In kubernetes/shared/components/gatus/guarded/kustomization.yaml:

apiVersion: kustomize.config.k8s.io/v1alpha1
kind: Component
patches:
  - path: route-patch.yaml
    target:
      kind: HTTPRoute

In kubernetes/shared/components/gatus/guarded/route-patch.yaml:

apiVersion: gateway.networking.k8s.io/v1
kind: HTTPRoute
metadata:
  name: not-used
  annotations:
    gatus.home-operations.com/enabled: "true"
    gatus.home-operations.com/path: /

5.3. Consume Component in App

Update an app's kustomization.yaml (e.g., plex) to use the component instead of defining raw resources.

apiVersion: kustomize.config.k8s.io/v1beta1
kind: Kustomization
resources:
  - ./helmrelease.yaml
components:
  - ../../../../../shared/components/gatus/guarded

6. Taskfile Cleanup

Goal: Simplify local development workflow by removing complex, unused tasks.

Overview

haynes-ops Taskfiles are currently overly complex.
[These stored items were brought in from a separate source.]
(** * AMP-Webhook: signature validation, key codec and submission store

    A shallow embedding of the parts of the AMP-Webhook server that decide
    whether a signed form submission is accepted and how accepted
    submissions are stored:

    - [AmpValidator] (services/ampValidator.ts): the hand-written DER
      encoder for RSA public keys, the key cache and [validateSignature];
    - [validateAmpSignature] (middleware/ampValidation.ts): the express
      middleware that feeds the validator;
    - [WebhookService] (services/webhookService.ts): the bounded in-memory
      table of submissions.

    JavaScript values are embedded as follows.  A [Buffer] is a list of
    integers in [0, 256).  A JS string is a Rocq [string]; header values are
    Latin-1 decoded by Node, so one character is one code unit.  A JS number
    that the code only uses as an integer is a [Z]; [NaN] is an explicit
    constructor.  The JS [Map] is an association list in insertion order.
    A thrown exception is the [Thrown] constructor of [outcome].  The clock,
    the network and the RSA primitive are oracles collected in [World]. *)

From Stdlib Require Import ZArith List String Ascii Bool Lia Arith.
From Stdlib Require Import Sorting.Sorted Sorting.Permutation.
From Stdlib Require Import DecimalString DecimalZ DecimalNat.
Import ListNotations.

Local Open Scope string_scope.
Local Open Scope list_scope.
Local Open Scope Z_scope.

(** String concatenation, JS [+] on strings. *)
Infix "+++" := String.append (right associativity, at level 60).

(** ** Exceptions *)

Inductive outcome (A : Type) : Type :=
| Returned (a : A)
| Thrown (message : string).

Arguments Returned {A} a.
Arguments Thrown {A} message.

(** ** The logger

    A line handed to the winston logger is kept as its level and message;
    the structured payload that accompanies it is not. *)

Inductive Level : Type := LDebug | LInfo | LWarn | LError.

(** ** Buffers *)

Definition Buffer := list Z.

Definition is_byte (b : Z) : Prop := 0 <= b < 256.

Definition buffer_length (v : Buffer) : Z := Z.of_nat (List.length v).

(** JS bit operators work on the 32-bit two's complement image of their
    operand. *)
Definition to_int32 (x : Z) : Z := (x + 2 ^ 31) mod 2 ^ 32 - 2 ^ 31.

Definition js_and (x y : Z) : Z := Z.land (to_int32 x) (to_int32 y).
Definition js_or (x y : Z) : Z := Z.lor (to_int32 x) (to_int32 y).
Definition js_shr (x k : Z) : Z := Z.shiftr (to_int32 x) k.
We will strip them down to essential commands for cluster, flux, and sops.

Detailed Implementation Plan

4.1. Simplify Taskfile.yaml

Remove unused includes. Keep it flat if possible.

Proposed Structure:

version: "3"
includes:
  kubernetes: .taskfiles/Kubernetes/Taskfile.yaml
  flux: .taskfiles/Flux/Taskfile.yaml
  sops: .taskfiles/Sops/Taskfile.yaml

tasks:
  default: task -l

4.2. Prune Flux Taskfile

Reduce Flux/Taskfile.yaml to essentials: * verify: flux reconcile kustomization cluster ... * sync: flux reconcile source git flux-system ...

6. Execution Order (Risk-Based Roadmap)

  1. Week 1: Housekeeping (Low Risk)
    • Clean Taskfiles.
    • Migrate HelmRepositoryOCIRepository (Low risk).
  2. Week 2: Flux Structure & Components (Medium Risk)
    • Implement Global Patches in flux/apps.yaml.
    • Refactor TemplatesComponents.
    • Simplify individual ks.yaml files.
  3. Week 3: Network on Edge (High Risk)
    • Install Gateway API CRDs on edge cluster.
    • Configure Traefik for Gateway API.
    • Migrate one app to HTTPRoute on edge.
  4. Week 4: Monitoring (Medium Risk)
    • Deploy Gatus Sidecar.
    • Verify auto-discovery works with the migrated app.